The interleukin-8 is an important regulator of the tumor microenvironment, promoting the epithelial-mesenchymal transition and the acquisition of stem-like cell properties in cancer cells. The tumorsphere-formation assay has been used for the identification of cancer stem cell. Interleukin-8 induces the formation of larger tumorspheres in Michigan Cancer Foundation-7 (MCF-7) cells, suggesting cancer stem cell enrichment.
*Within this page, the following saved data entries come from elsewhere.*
(* ===== verification/_CoqProject ===== *)
-Q . S2P
Prelude.v
Bits.v
Index.v
Text.v
Interner.v
Path.v
PathSyntax.v
FactPath.v
PathSet.v
UnionCache.v
Decision.v
Swiss.v
RawTable.v
TableInv.v
TableOps.v
TableIter.v
TableGrow.v
TableConsume.v
HybridSet.v
PathGroup.v
LocalsTrie.v
CondTrie.v
CondViews.v
CondRounds.v
IR.v
Graph.v
Search.v
TopoSort.v
DeadTemps.v
ComposeLoads.v
CopyProp.v
Dominators.v
LengauerTarjan.v
Scc.v
Semantics.v
Unfolding.v
Saturation.v
Verify.v
Builder.v
Vmt.v
Coalesce.v
Cfg.v
PhiPlace.v
Rename.v
Reaching.v
SsaExec.v
Ssa.v
SsaVerify.v
SsaOrder.v
Mem2Reg.v
PassWf.v
Pipeline.v
SsaForm.v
In this work, we aimed to study the phenotypic and functional characteristics of the cells present within the tumorspheres of MCF-7 cells previously treated with interleukin-8. MCF-7 cells treated for 5 days or not with this cytokine were further cultivated in ultralow attachment plates for another 5 days to allow tumorspheres formation. We showed that the enhanced sphere formation by MCF-7 cells was not a consequence of higher cell proliferation by interleukin-8 stimulation. Despite maintaining an epithelial-mesenchymal transition phenotype with the presence of epithelial and mesenchymal markers, basic stemness properties were impaired in tumorspheres and in those treated with interleukin-8, while others were increased. Self-renewal capacity was increased in interleukin-8-treated cells only in the first generation of tumorspheres but was not sustained in consecutive assays. Accordingly, self-renewal and reprogramming gene expression, differentiation capacity to adipocytes, and clonogenicity were also impaired. We showed also that tumorspheres were enriched in differentiated luminal cells (EpCAM+/CD49f-). Nevertheless, cells were more quiescent and maintain a partial epithelial-mesenchymal transition, consistent with their increased resistance to Paclitaxel and Doxorubicin. They also presented higher migration and interleukin-8-directed invasion. Therefore, the breast cancer cell line MCF-7, having a low stemness index, might partially acquire some stem-like cell attributes after interleukin-8 stimulation, increasing its aggressiveness.